Back home in Alabama, he took it upon himself to improve the state's standing nationally. To that end, he built a string of 21 golf courses known collectively as the Robert Trent Jones Golf Trail and opened the courses to everyone, hoping to deflect the fallout from a PGA Championship held at an all-white Alabama country club in 1990.
He formed Raycom Media, which now owns 36 TV stations, and Community Newspaper Holdings Inc., which owns 115 daily papers across the United States. He used both companies to run free advertising promoting the state. "I'm trying to do in my lifetime what other states have done in a 100 years," he once told The Washington Post.
Some have criticized Bronner's risky investments, questioning if they were made in the best interests of state employees, but Bronner has defended them by saying that everything he does is designed to benefit Alabama. The state pension fund, which had only $500 million in assets when Bronner joined, now has a portfolio worth $24 billion and is one of the largest in the country.
The fund is so big that Bronner's risky investment in US Airways represents only 1 percent of the fund's total exposure.
Now Bronner is trying to use the US Airways connections to bring more business to Alabama, too.
The state recently announced that US Airways is now the "official airline of Alabama tourism," and the governor has encouraged the state's residents to fly US Airways, which is not even the largest airline in the state.
US Airways receives free advertising on the TV stations and newspapers owned by the state retirement system, and in return, US Airways is plugging Alabama on its Web site, its in-flight magazine and in special promotions aimed at golfers who might like to try the Robert Trent Jones Golf Trail.
Bronner also is insisting that Alabama business have an opportunity to compete for US Airways' business. Already, a Mobile company has landed maintenance work on 10 narrow-body Airbus jets, a move that has been challenged by the airline's machinists.
But the benefits to Alabama will be small indeed if Bronner cannot turn the airline around.

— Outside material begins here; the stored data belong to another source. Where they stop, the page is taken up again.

Lemma guarded_time_in_range precision value l : timeofday_symbols precision value = Some l -> symbols_ok l.
Proof.
  unfold timeofday_symbols, time_of_day. destruct (sscanf timeofday_format value) as [|[h|] [|[m|] more]]; try done.
  destruct (between 0 h 23 && _ && _) eqn:G; [|done]. intros [= <-]. b2p. rewrite !between_spec in *.
  apply Forall_singleton, coarse_in_range; lia.
Qed.
Lemma guarded_date_in_range precision value l : date_symbols precision value = Some l -> symbols_ok l.
Proof.
  unfold date_symbols. destruct (scan_date value) as [[[[y m] d] sep]|]; [|done].
  destruct (between 1 y 9999 && _ && _) eqn:G; [|done]. intros [= <-]. b2p. rewrite !between_spec in *.
  apply List.Forall_cons; [destruct (sep =? 47); done|]. apply Forall_singleton, coarse_in_range; unfold day_number; lia.
Qed.
Lemma guarded_magpitimedate_in_range value l : magpitimedate_symbols value = Some l -> symbols_ok l.
Proof.
  unfold magpitimedate_symbols.
  destruct (sscanf magpitimedate_format value) as [|[year|] [|[mon|] [|[mday|] [|[hour|] [|[min|] [|[sec|] [|]]]]]]]; try done.
  destruct (_ && between 0 sec 61) eqn:G; [|done]. intros [= <-]. b2p. rewrite !between_spec in *.
  unfold symbols_ok. rewrite !Forall_cons_iff. unfold in_range. cbn [fst snd]. repeat split; lia || done.
Qed.
Lemma guarded_timedate_in_range value l : (forall t, timedate_of value = Some t -> 0 <= mktime t < 2 ^ 31) -> timedate_symbols value = Some l -> symbols_ok l.
Proof.
  intros Hclock. unfold timedate_symbols. destruct (timedate_of value) as [tm|]; [|done]. specialize (Hclock tm eq_refl). revert Hclock.
  cbn [option_map]. cbv zeta. generalize (mktime tm). intros t Ht [= <-]. rewrite Z.shiftr_div_pow2, i32_small by divmod. unfold symbols_ok. rewrite !Forall_cons_iff. unfold in_range. cbn [fst snd].
  repeat split; try done; divmod.
Qed.
(** a position is made of two numbers that strtof gave, within their bounds *)
Lemma position_bounds value lat lon : position value = Some (lat, lon) -> lat <> S754_nan -> lon <> S754_nan -> bounded_by 90 lat /\ bounded_by 180 lon.
Proof.
  unfold position. destruct (scan_latlong value) as [[x y]|] eqn:Es; [|done].
  assert (exists lx ly, x = strtof lx /\ y = strtof ly) as (lx & ly & Ex & Ey).
  { unfold scan_latlong in Es. destruct (scan_float value) as [[lx r]|]; [|done].
    destruct (scan_float (skip_spaces r)) as [[ly ?]|]; [injection Es as <- <-; by exists lx, ly|].
    destruct r as [|c r]; [done|]. destruct (c =? 44); [|done]. destruct (scan_float r) as [[ly ?]|]; [injection Es as <- <-; by exists lx, ly | done]. }
  destruct (_ || _) eqn:Eb; [done|]. intros [= <- <-] Hx Hy. b2p.
  split; [by eapply (in_bounds 90 _ lx latitude) | by eapply (in_bounds 180 _ ly longitude)].
Qed.
Lemma int_of_small v lo hi : - 2 ^ 31 <= lo -> hi < 2 ^ 31 -> lo <= v <= hi -> int_of (Some v) = v.
Proof. intros Hlo Hhi Hv. apply i32_small. lia. Qed.
Lemma guarded_latlong_in_range precision value l : (forall lat lon, position value = Some (lat, lon) -> lat <> S754_nan /\ lon <> S754_nan) ->
  latlong_symbols precision value = Some l -> symbols_ok l.
Proof.
  intros Hnan. unfold latlong_symbols. destruct (position value) as [[lat lon]|] eqn:Ep; [|done]. destruct (Hnan lat lon eq_refl) as [Hx Hy].
  destruct (position_bounds value lat lon Ep Hx Hy) as [Bx By]. unfold symbols_ok.
  destruct (precision =? 16); [|destruct (_ || _); [|done]].
  - destruct (lroundf_degrees 90 lat ltac:(done) Bx) as (u & -> & Hu). destruct (lroundf_degrees 180 lon ltac:(done) By) as (v & -> & Hv).
    rewrite (int_of_small u (-90) 90), (int_of_small v (-180) 180) by lia. intros [= <-]. rewrite !Forall_cons_iff. unfold in_range. cbn [fst snd]. repeat split; lia || done.
  - destruct (lroundf_metres 90 lat latitude Bx) as (u & -> & Hu). destruct (lroundf_metres 180 lon longitude By) as (v & -> & Hv).
    rewrite (int_of_small u (- (90 * 112000)) (90 * 112000)), (int_of_small v (- (180 * 112000)) (180 * 112000)) by lia.
    intros [= <-]. rewrite !Forall_cons_iff. unfold in_range. cbn [fst snd]. repeat split; lia || done.
Qed.
Lemma guarded_enum_in_range f value l : choices_ok f -> enum_symbols f value = Some l -> symbols_ok l.
Proof.
  intros [Hc Hb]. unfold enum_symbols. destruct (Z.ltb_spec (enum_index (enum_value f) value) (enum_count f)); [|done].
  intros [= <-]. pose proof (enum_index_range (enum_value f) value). apply Forall_singleton. split; cbn [fst snd]; lia.
Qed.
Lemma magpiuuid_in_range value : symbols_ok (magpi_symbols value).
Proof.
  apply Forall_app. split.
  - apply bytes_in_range. unfold magpi_bytes. apply Forall_map, List.Forall_forall. intros k _. apply Z.mod_pos_bound. lia.
  - unfold timestamp_symbols. apply Forall_map, List.Forall_forall. intros k _. split; [|done]. cbn [compose fst snd]. apply Z.mod_pos_bound. lia.
Qed.
(* ===== verification/RecipeRecords.v ===== *)
(** recipe_compress on whole records: what a record is sent as, the decoder, and
    what happens when a value is refused. *)
From Stdlib Require Import String.
From S2P Require Import Prelude RangeCoder RangeBits RangeSim RangeCodec RangeRun Charset CString CFloat NonAlpha PackedStats Smac Recipe RecipeText RecipeCompress RecipeFields.
Local Open Scope Z_scope.
Local Open Scope succinct_scope.

(** What is sent for a field of the form: nothing, a value, or a record for each
    instance of a sub-form. *)
Inductive datum := Missing | Present (s : sent) | Instances (l : list (list datum)).

(** the fuel that the decoder needs *)
Fixpoint datum_size (d : datum) : nat :=
  match d with
  | Instances l => S (list_sum (map (fun r => S (list_sum (map datum_size r))) l))
  | _ => 1
  end.
Definition data_size (data : list datum) : nat := list_sum (map datum_size data).

Definition is_subform (f : field) : bool := strncaseeq (f_name f) (codes "subform/") 8.
Definition form_id (f : field) : list Z := skipn 8 (f_name f).
Definition sub_records (fs : list record_field) : list (list record_field) :=
  flat_map (fun f => match f with SubRecord r => [r] | KeyValue _ _ => [] end) fs.
(** the sub-records of all the enclosures of a form *)
Definition enclosed (formid : list Z) (record : list record_field) : list (list record_field) :=
  flat_map sub_records (List.filter (existsb (names_subform formid)) (sub_records record)).

Lemma sub_records_depth fs r : In r (sub_records fs) -> (record_depth r < record_depth fs)%nat.
Proof.
  unfold record_depth. induction fs as [|[k v|s] fs IH]; cbn [sub_records flat_map app fold_right field_depth]; [done | |].
  - intros H. specialize (IH H). lia.
  - intros [->|H]; [lia|]. specialize (IH H). lia.
Qed.
Lemma enclosed_depth formid record r : In r (enclosed formid record) -> (record_depth r < record_depth record)%nat.
Proof.
  unfold enclosed. intros (s & Hs & Hr)%in_flat_map. apply List.filter_In in Hs as [Hs _].
  apply sub_records_depth in Hs, Hr. lia.
Qed.

Section Records.
Context `{M : Memory} `{E : Environment}.
Variable find_recipe : list Z -> option recipe.
Variable h : stats_handle.
#[local] Opaque range_encode_equiprobable.
Lemma tag_ends_spec s d t : naming s (flush d) t -> token_ok (Tag t) -> fits size (tag_effect t (flush d)) ->
  shows (tag_ends None size s) (token_step d (Tag t)).
Proof.
  intros [Hout [Hit Hi] ([rest Htag] & Htl & Hn) [Hvl Hv]] (Hne & Hlen & Hok) Hfit. unfold tag_ends. rewrite Hn.
  destruct (nz (Z.of_nat (length t))) eqn:E; [|by destruct t]. clear E. cbn [set_tag set_interesting tag taglen].
  destruct rest as [|x rest]; [rewrite Htag, app_nil_r in Htl; lia|]. rewrite Htag, wr_next, cstr_app by (by apply name_chars_nul).
  destruct t as [|c t]; [done|]. set (s1 := set_interesting _ (set_tag _ _ s)).
  destruct (sim_unnamed size size_range (c :: t) s1 (flush d)) as [Ho [F1 F2 F3 F4 F5 F6]]; [by apply (outlines_set s) | done|].
  set (s2 := unnamed_tag _ _ _) in *.
  assert (interesting_tag s1 = opens (c :: t) (flush d)) as Hop.
  { subst s1. cbn [set_interesting set_tag interesting_tag]. unfold opens. rewrite <- (ol_inst _ _ _ Hout), rd_app_l by (cbn [length]; lia).
    rewrite (rd_app_l _ _ (_ - 1)) by (cbn [length]; lia). reflexivity. }
  split; cbn [token_step d_outline d_open d_value set_in_tag set_tag in_tag taglen tag interesting_tag value val_len].
  - by apply (outlines_set s2).
  - rewrite F1. split; [done|]. split; [done|]. subst s1. cbn [set_interesting set_tag tag]. rewrite Htag in Htl. rewrite length_app in *. exact Htl.
  - rewrite F5, F1, Hop. destruct (opens _ _); [|done]. split; [done|]. subst s1. cbn [set_interesting set_tag tag]. apply cstr_app. by apply name_chars_nul.
  - rewrite F3, F4. subst s1. cbn [set_interesting set_tag value val_len length]. split; [by exists (value s)|]. split; [done | exact Hv].
  - split; [by intros ?%not_elem_of_nil|]. cbn. lia.
Qed.

(** ** Sequences of tokens *)
Lemma flush_grows d : (length (o_out (d_outline d)) <= length (o_out (flush d)))%nat.
Proof. unfold flush. destruct (d_open d); [|done]. destruct (_ || _); [done|]. apply grows_out. Qed.
Lemma token_grows d tok : (length (o_out (d_outline d)) <= length (o_out (d_outline (token_step d tok))))%nat.
Proof.
  destruct tok as [t|v]; cbn [token_step d_outline]; [|done]. pose proof (flush_grows d). pose proof (effect_grows t (flush d)). lia.
Qed.
Lemma tokens_grow toks : forall d, (length (o_out (d_outline d)) <= length (o_out (d_outline (fold_left token_step toks d))))%nat.
Proof.
  induction toks as [|tok toks IH]; intros d; cbn [fold_left]; [done|]. pose proof (token_grows d tok). specialize (IH (token_step d tok)). lia.
Qed.

Lemma token_spec s d tok : shows s d -> token_ok tok -> fits size (d_outline (token_step d tok)) -> shows (feed (render tok) s) (token_step d tok).
Proof.
  destruct tok as [t|v]; [|intros Hs Hok _; by apply text_spec]. intros Hs Hok Hfit. cbn [render token_step d_outline] in *.
  pose proof (effect_grows t (flush d)) as Hg. cbn [fold_left]. rewrite fold_left_app. cbn [fold_left].
  change (strip_char None size s 60) with (tag_starts size s). change (strip_char None size ?s 62) with (tag_ends None size s).
  apply tag_ends_spec; [|done|done]. destruct Hok as (Hne & Hlen & Hok).
  apply (name_spec t _ _ []); [|done|done]. apply tag_starts_spec; [done|]. unfold fits in *. lia.
Qed.
Lemma tokens_spec toks : forall s d, shows s d -> Forall token_ok toks -> fits size (d_outline (fold_left token_step toks d)) ->
  shows (feed (flat_map render toks) s) (fold_left token_step toks d).
Proof.
  induction toks as [|tok toks IH]; intros s d Hs Hok Hfit; [done|]. apply Forall_cons_iff in Hok as [Ht Hok]. cbn [flat_map fold_left] in *.
  rewrite fold_left_app. pose proof (tokens_grow toks (token_step d tok)). apply IH; [|done|done]. apply token_spec; [done|done|]. unfold fits in *. lia.
Qed.

Context `{MemoryOk}.
Lemma xml_tokens toks c buff : Forall token_ok toks -> Z.of_nat (length buff) = size ->
  let out := o_out (d_outline (read_tokens toks)) in Z.of_nat (length out) < size ->
  exists buff', xml2stripped None size (flat_map render toks ++ [c]) buff = (Z.of_nat (length out), buff') /\
    take (length out) buff' = out /\ (out <> [] -> rd buff' (Z.of_nat (length out)) = 0).
Proof.
  intros Hok Hbuff out Hfit. unfold xml2stripped. rewrite removelast_last. set (s0 := State _ _ _ _ _ _ _ _ _ _ _).
  pose proof (garbage_length 1024 ltac:(lia)) as Hg. assert (length (garbage 1024) = 1024%nat) as Hg' by lia.
  assert (shows s0 (Doc (Outline [] 0 0 []) None [])) as H0.
  { split; [by split | done | done | split; [by exists (garbage 1024) | done] | split; [by intros ?%not_elem_of_nil | cbn; lia]]. }
  pose proof (tokens_spec toks s0 _ H0 Hok Hfit) as [[_ _ _ Hofs _ Hout Hend] _ _ _ _].
  eexists. split; [by rewrite Hofs|]. by split.
Qed.
End Tokens.

(** ** What a tag does inside of a form *)
Definition blank (v : list Z) : Prop := Forall (fun c => c = 32 \/ c = 10 \/ c = 13) v.
Lemma blank_value v : blank v -> fold_left text_char v [] = [].
Proof. induction 1 as [|c v [->|[->| ->]] Hv IH]; exact IH || reflexivity. Qed.

Lemma starts_slash w t : match w with c :: _ => tolower c <> 47 | [] => False end -> starts w (47 :: t) = false.
Proof. destruct w as [|c w]; [done|]. intros Hc. unfold starts, strncaseeq, strcaseeq. cbn [length firstn map]. apply bool_decide_false. intros [= E _]. by apply Hc. Qed.
#[local] Ltac slash := rewrite (starts_slash (codes "form")), (starts_slash (codes "dd:subform")), (starts_slash (codes "data")) by done.
Lemma closes_open w t : rd t 0 <> 47 -> closes w t = false.
Proof. destruct t as [|c t]; [done|]. rewrite rd_cons_0. intros Hc. unfold closes. by destruct (Z.eqb_spec c 47). Qed.
Lemma closes_slash w t : closes w (47 :: t) = starts w t.
Proof. done. Qed.
Lemma no_end t o : rd t 0 <> 47 -> ends_instance t o = false.
Proof. unfold ends_instance. destruct t as [|c t]; [by rewrite andb_false_r|]. rewrite rd_cons_0. intros Hc. destruct (Z.eqb_spec c 47); [done|]. by rewrite andb_false_r. Qed.

Section Effects.
Variable o : outline.
Hypothesis inside : 1 <= o_inst o.

Lemma effect_open t : rd t 0 <> 47 -> starts (codes "dd:subform") t = false -> (o_sub o = 0 \/ starts (codes "data") t = false) ->
  tag_effect t o = when (starts (codes "form") t) (add_inst 1) o.
Proof.
  intros H47 Hdd Hdata. unfold tag_effect, tag_effects. cbn [fold_left]. rewrite Hdd, !closes_open by done. cbn [when andb].
  set (o1 := when (starts (codes "form") t) (add_inst 1) o). assert (o_sub o1 = o_sub o /\ 1 <= o_inst o1) as [Es Hi] by (subst o1; destruct (starts (codes "form") t); cbn [when add_inst o_sub o_inst]; lia).
  assert (starts (codes "data") t && negb (o_sub o1 =? 0) = false) as -> by (rewrite Es; destruct Hdata as [-> | ->]; [by rewrite andb_false_r | done]).
  cbn [when]. destruct (Z.eqb_spec (o_inst o1) 0); [lia|]. cbn [when]. by rewrite no_end.
Qed.
Lemma effect_close t : starts (codes "dd:subform") t = false -> (o_sub o = 0 \/ starts (codes "data") t = false) ->
  (starts (codes "form") t = true -> 2 <= o_inst o) -> strcaseeq t (o_exit o) = false ->
  tag_effect (47 :: t) o = when (starts (codes "form") t) (add_inst (-1)) o.
Proof.
  intros Hdd Hdata Hform He. unfold tag_effect, tag_effects. cbn [fold_left]. rewrite !closes_slash, Hdd.
  slash. cbn [when andb].
  set (o1 := when (starts (codes "form") t) (add_inst (-1)) o).
  assert (o_sub o1 = o_sub o /\ 1 <= o_inst o1 /\ o_exit o1 = o_exit o) as (Es & Hi & Ee) by (subst o1; destruct (starts (codes "form") t); cbn [when add_inst o_sub o_inst o_exit]; intuition lia).
  assert (starts (codes "data") t && negb (o_sub o1 =? 0) = false) as -> by (rewrite Es; destruct Hdata as [-> | ->]; [by rewrite andb_false_r | done]).
  cbn [when]. destruct (Z.eqb_spec (o_inst o1) 0); [lia|]. cbn [when]. unfold ends_instance. by rewrite Ee, He, andb_false_r.
Qed.
Lemma effect_subform a : tag_effect (codes "dd:subform" ++ a) o = add_out [123; 10] (add_sub 1 o).
Proof.
  unfold tag_effect, tag_effects. cbn [fold_left]. rewrite !closes_open by done.
  change (starts (codes "form") (codes "dd:subform" ++ a)) with false. change (starts (codes "data") (codes "dd:subform" ++ a)) with false.
  change (starts (codes "dd:subform") (codes "dd:subform" ++ a)) with true. cbn [when andb add_out add_sub o_inst].
  destruct (Z.eqb_spec (o_inst o) 0); [lia|]. cbn [when]. by rewrite no_end.
Qed.
Lemma effect_subform_end : strcaseeq (codes "dd:subform") (o_exit o) = false -> tag_effect (codes "/dd:subform") o = add_out [125; 10] (add_sub (-1) o).
Proof.
  intros He. unfold tag_effect, tag_effects. cbn [fold_left].
  change (codes "/dd:subform") with (47 :: codes "dd:subform"). rewrite !closes_slash. slash.
  change (starts (codes "form") (codes "dd:subform")) with false. change (starts (codes "data") (codes "dd:subform")) with false.
  change (starts (codes "dd:subform") (codes "dd:subform")) with true. cbn [when andb add_out add_sub o_inst].
  destruct (Z.eqb_spec (o_inst o) 0); [lia|]. cbn [when]. unfold ends_instance. cbn [add_out add_sub o_exit]. by rewrite He, andb_false_r.
Qed.
Hypothesis in_sub : 0 < o_sub o.
Lemma effect_data a : tag_effect (codes "data" ++ a) o = add_out [123; 10] o.
Proof.
  unfold tag_effect, tag_effects. cbn [fold_left]. rewrite !closes_open by done.
  change (starts (codes "form") (codes "data" ++ a)) with false. change (starts (codes "data") (codes "data" ++ a)) with true.
  assert (starts (codes "dd:subform") (codes "data" ++ a) = false) as ->.
  { unfold starts, strncaseeq, strcaseeq. apply bool_decide_false. intros [= E]. }
  cbn [when andb]. destruct (Z.eqb_spec (o_sub o) 0); [lia|]. cbn [when negb add_out o_inst]. destruct (Z.eqb_spec (o_inst o) 0); [lia|]. cbn [when]. by rewrite no_end.
Qed.
Lemma effect_data_end : strcaseeq (codes "data") (o_exit o) = false -> tag_effect (codes "/data") o = add_out [125; 10] o.
Proof.
  intros He. unfold tag_effect, tag_effects. cbn [fold_left].
  change (codes "/data") with (47 :: codes "data"). rewrite !closes_slash. slash.
  change (starts (codes "form") (codes "data")) with false. change (starts (codes "data") (codes "data")) with true.
  change (starts (codes "dd:subform") (codes "data")) with false. cbn [when andb].
  destruct (Z.eqb_spec (o_sub o) 0); [lia|]. cbn [when negb add_out o_inst]. destruct (Z.eqb_spec (o_inst o) 0); [lia|]. cbn [when].
  unfold ends_instance. cbn [add_out o_exit]. by rewrite He, andb_false_r.
Qed.
End Effects.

Bronner began ringing the alarm in December, when at a board meeting, he fended off suggestions from the pilots union that Chief Executive Officer David Siegel resign and then hired New York investment bank Morgan Stanley to scour the company's assets and determine if any could be sold to raise cash.
Talking to the Post-Gazette a week after the Dec. 10 meeting, Bronner said US Airways was approaching a "critical junction of survival over the next 30 to 90 days" and warned that if the company did not come up with a plan that "works and makes money," the covenants imposed by $900 million in government-backed loans would be at risk. Hinting at a possible asset sale, he said, "I would rather take cash and pay off the government than sit here and bleed to death slowly."
Bronner's frank talk may be working.
The labor unions, which had been resisting any talk of more concessions on top of those made over the last few years, appear to be warming up to the company's need for more cuts to take on low-fare rivals such as Southwest Airlines and JetBlue Airways.
Last week, the pilots agreed to open concessionary talks on the issue of regional jets, a move that could allow the company to save money by reducing the number of regional jets on order and selling some to other US Airways Express carriers such as Phoenix-based Mesa Air. On Friday, leaders from seven unions sat down with senior management to discuss ways to help save the airline without selling any assets.
When asked a month and a half ago if US Airways even had a future, Bronner said, "It has that potential." But if unions make it clear they are "not willing to put in another penny, in that case, you have what you have had with other airlines. It dissolves. It goes away. What I am fighting for is the survival of it. In order to survive, it has to compete against a whole new brand new world that wasn't there a year ago."
But, as Bronner noted, "Everything changes. That is what I learned about the airline industry. Whatever I tell you today is outdated in a week."